WHAT YOU ARE ASKED TO DO: When you reach the line containing "to_lower_case s := ascii_lower <$> s;" in the records below, start copying exactly, and stop once you have copied the line containing "Definition is_surrogate_trail (c".

Collected data entries:

* * * * *

(* ===== verification/Locale.v ===== *)
(** * Character data of the host

    [toLocaleLowerCase] and [localeCompare] follow the locale of the
    computer the app runs on, and [\p{L}], [\p{N}] and the case folding of
    the [i] flag follow the Unicode tables of its engine.  They are the
    fields of a class the components take as an argument; [LocaleLaws] is
    what is relied on, and [ascii_locale] an instance of both, with which
    the concrete examples are evaluated. *)

From S2P Require Import Prelude JsString Regex.

Class Locale : Type := {
  to_lower : jstr -> jstr;            (** [s.toLocaleLowerCase()] *)
  to_lower_case : jstr -> jstr;       (** [s.toLowerCase()] *)
  to_upper : jstr -> jstr;            (** [s.toUpperCase()] *)
  is_LN : N -> bool;                  (** [\p{L}] or [\p{N}], on a code point *)
  canon : N -> N;                     (** the folding of [i], on a code unit *)
  locale_compare : jstr -> jstr -> Z  (** [a.localeCompare(b)] *)
}.

(** Unicode's stability guarantees and the documented behaviour of the
    conversions on ASCII. *)
Class LocaleLaws (L : Locale) : Prop := {
  space_not_LN : forall c, is_space c = true -> is_LN c = false;
  to_upper_ascii : forall s, forallb is_ascii s = true -> to_upper s = ascii_upper <$> s;
  to_lower_case_ascii : forall s, forallb is_ascii s = true -> to_lower_case s = ascii_lower <$> s;
}.

Definition ascii_locale : Locale := {|
  to_lower s := ascii_lower <$> s;
  to_lower_case s := ascii_lower <$> s;
  to_upper s := ascii_upper <$> s;
  is_LN c := is_letter c || is_digit c;
  canon := ascii_lower;
  locale_compare a b := if bool_decide (a = b) then 0%Z else 1%Z
|}.

#[export] Instance ascii_locale_laws : LocaleLaws ascii_locale.
Proof.
  split.
  - intros c H. cbn. char_lia.
  - done.
  - done.
Qed.

(** ** Code points *)

Local Open Scope N_scope.
Definition is_surrogate_lead (c : N) : bool := in_range 0xD800 0xDBFF c.
Definition is_surrogate_trail (c : N) : bool := in_range 0xDC00 0xDFFF c.

(** The code points of a string, each with the code units that write it. *)
Fixpoint code_points (s : jstr) : list (jstr * N) :=
  match s with
  | [] => []
  | c :: s' =>
    match s' with
    | d :: s'' =>
      if is_surrogate_lead c && is_surrogate_trail d
      then ([c; d], 0x10000 + (c - 0xD800) * 0x400 + (d - 0xDC00)) :: code_points s''
      else ([c], c) :: code_points s'
    | [] => [([c], c)]
    end
  end.

(** [s.replace(/[^...]+/gu, r)]: runs of code points that fail [p]. *)
Fixpoint replace_cp_runs (p : N -> bool) (r : jstr) (inrun : bool) (cs : list (jstr * N)) : jstr :=
  match cs with
  | [] => []
  | (w, c) :: cs' =>
    if p c then w ++ replace_cp_runs p r false cs'
    else (if inrun then [] else r) ++ replace_cp_runs p r true cs'
  end.

(** A literal under the [i] flag, for text that is not only ASCII. *)
Definition chr_fold `{Locale} (c : N) : re := RSet (fun d => N.eqb (canon c) (canon d)).
Definition lit_fold `{Locale} (s : jstr) : re := seqs (chr_fold <$> s).

(** [Date.parse(s)] and [new Date(s).getTime()]: the milliseconds of an
    instant, [None] for [NaN].  Which texts beside the ISO format are accepted
    is left to the engine, so it is a parameter; no law is needed. *)
Class Dates := { date_parse : jstr -> option Z }.

(** [Date.parse(a) > Date.parse(b)]. *)
Definition date_after `{Dates} (a b : jstr) : bool :=
  match date_parse a, date_parse b with Some x, Some y => (y <? x)%Z | _, _ => false end.

(** A concrete instance for examples: milliseconds in decimal. *)
Definition decimal_dates : Dates := {| date_parse := fun s =>
  match s with
  | [] => None
  | _ => if forallb is_digit s
         then Some (fold_left (fun a c => a * 10 + (Z.of_N c - 48))%Z s 0%Z) else None
  end |}.
(** [/^([A-Z]{1,3})([1-9]\d{0,3})$/] and its reverse. *)
Definition re_letters : re := between 1 3 (RSet is_upper).
Definition re_row : re := RSeq (RSet (in_range 49 57)) (upto 3 r_digit).
Definition re_standard : re := seqs [RBegin; RCap 1 re_letters; RCap 2 re_row; REnd].
Definition re_reversed : re := seqs [RBegin; RCap 1 re_row; RCap 2 re_letters; REnd].

Definition groups (r : re) (x : jstr) : option (jstr * jstr) :=
  '(_, t) ← exec r x;
  Some (default [] (group 1 t), default [] (group 2 t)).

Section cells.
Context `{Locale}.

Definition compact_address (value : jstr) : jstr :=
  to_upper (replace_chars (fun c => (c =? 36)%N || is_space c) (fun _ => []) value).

Definition normalizeCellAddress (value : jstr) : option jstr :=
  let compact := compact_address value in
  match groups re_standard compact with
  | Some (l, d) => Some (l ++ d)
  | None => match groups re_reversed compact with
            | Some (d, l) => Some (l ++ d)
            | None => None
            end
  end.

Record Location := mkLocation { address : jstr; column : Z; row : Z }.

Definition column_value (letters : jstr) : Z :=
  fold_left (fun column c => column * 26 + Z.of_N c - 64) letters 0.

Definition parseCellAddress (value : jstr) : option Location :=
  address ← normalizeCellAddress value;
  '(letters, ds) ← groups re_standard address;
  Some (mkLocation address (column_value letters - 1) (digits_value ds - 1)).
End cells.

(** The loop of [columnName]; [fuel] bounds its iterations, and
    [columnName_fuel] shows that [column + 1] of them always suffice. *)
Fixpoint column_loop (fuel : nat) (value : Z) (label : jstr) : jstr :=
  match fuel with
  | O => label
  | S f =>
    if 0 <? value then
      let remainder := (value - 1) mod 26 in
      column_loop f ((value - 1) / 26) (Z.to_N (65 + remainder) :: label)
    else label
  end.
Definition columnName (column : Z) : jstr := column_loop (Z.to_nat (column + 1)) (column + 1) [].

(** *** Addresses are what the patterns say *)

Definition is_letters (l : jstr) : Prop := forallb is_upper l = true /\ (1 <= length l <= 3)%nat.
Definition is_row (d : jstr) : Prop :=
  exists c r, d = c :: r /\ in_range 49 57 c = true /\ forallb is_digit r = true /\ (length r <= 3)%nat.

Lemma re_letters_sound s t :
  matches re_letters s t -> exists w, moved w s t /\ is_letters w /\ caps t = caps s.
Proof.
  intros (w & ? & ? & ? & ?)%matches_between_set; [|lia]. exists w. unfold is_letters. auto.
Qed.

Lemma re_row_sound s t :
  matches re_row s t -> exists w, moved w s t /\ is_row w /\ caps t = caps s.
Proof.
  intros (u & (c & Hc & ? & Ec)%matches_set & (w & ? & ? & ? & Ew)%matches_upto_set)%matches_seq.
  exists ([c] ++ w). split; [by eapply moved_app|]. split; [|congruence]. by exists c, w.
Qed.

(** Two captured parts between [^] and [$]. *)
Lemma two_groups_sound ra rb P Q x a b :
  (forall s t, matches ra s t -> exists w, moved w s t /\ P w /\ caps t = caps s) ->
  (forall s t, matches rb s t -> exists w, moved w s t /\ Q w /\ caps t = caps s) ->
  groups (seqs [RBegin; RCap 1 ra; RCap 2 rb; REnd]) x = Some (a, b) ->
  x = a ++ b /\ P a /\ Q b.
Proof.
  intros Ha Hb. unfold groups. destruct (exec _ x) as [[s t]|] eqn:E; simpl; [|done].
  apply exec_sound in E as (Hm & w & -> & Hbef & Hcap). cbn [seqs foldr] in Hm.
  apply matches_seq in Hm as (s0 & [-> Hnil]%matches_begin & Hm).
  rewrite Hnil in Hbef. symmetry in Hbef. apply (f_equal (@rev N)) in Hbef.
  rewrite rev_involutive in Hbef. simpl in Hbef. subst w.
  apply matches_seq in Hm as (s1 & (u1 & w1 & Hra & Hmv & Hmv1 & Hc1)%matches_cap & Hm).
  apply matches_seq in Hm as (s2 & (u2 & w2 & Hrb & Hmvb & Hmv2 & Hc2)%matches_cap & Hm).
  apply matches_seq in Hm as (s3 & [-> Hend]%matches_end & Hm).
  inversion Hm; subst.
  apply Ha in Hra as (w1' & Hmv1' & HP & Hca).
  apply Hb in Hrb as (w2' & Hmv2' & HQ & Hcb).
  assert (w1' = w1) as ->. { apply moved_matched in Hmv, Hmv1'. congruence. }
  assert (w2' = w2) as ->. { apply moved_matched in Hmvb, Hmv2'. congruence. }
  unfold group. rewrite Hc2, Hcb, Hc1. cbn. intros [= <- <-]. split; [|done].
  destruct Hmv1 as [-> _], Hmv2 as [-> _]. rewrite Hend. by rewrite app_nil_r.
Qed.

* * * * *

THE ANSWER:
  to_lower_case s := ascii_lower <$> s;
  to_upper s := ascii_upper <$> s;
  is_LN c := is_letter c || is_digit c;
  canon := ascii_lower;
  locale_compare a b := if bool_decide (a = b) then 0%Z else 1%Z
|}.

#[export] Instance ascii_locale_laws : LocaleLaws ascii_locale.
Proof.
  split.
  - intros c H. cbn. char_lia.
  - done.
  - done.
Qed.

(** ** Code points *)

Local Open Scope N_scope.
Definition is_surrogate_lead (c : N) : bool := in_range 0xD800 0xDBFF c.
Definition is_surrogate_trail (c : N) : bool := in_range 0xDC00 0xDFFF c.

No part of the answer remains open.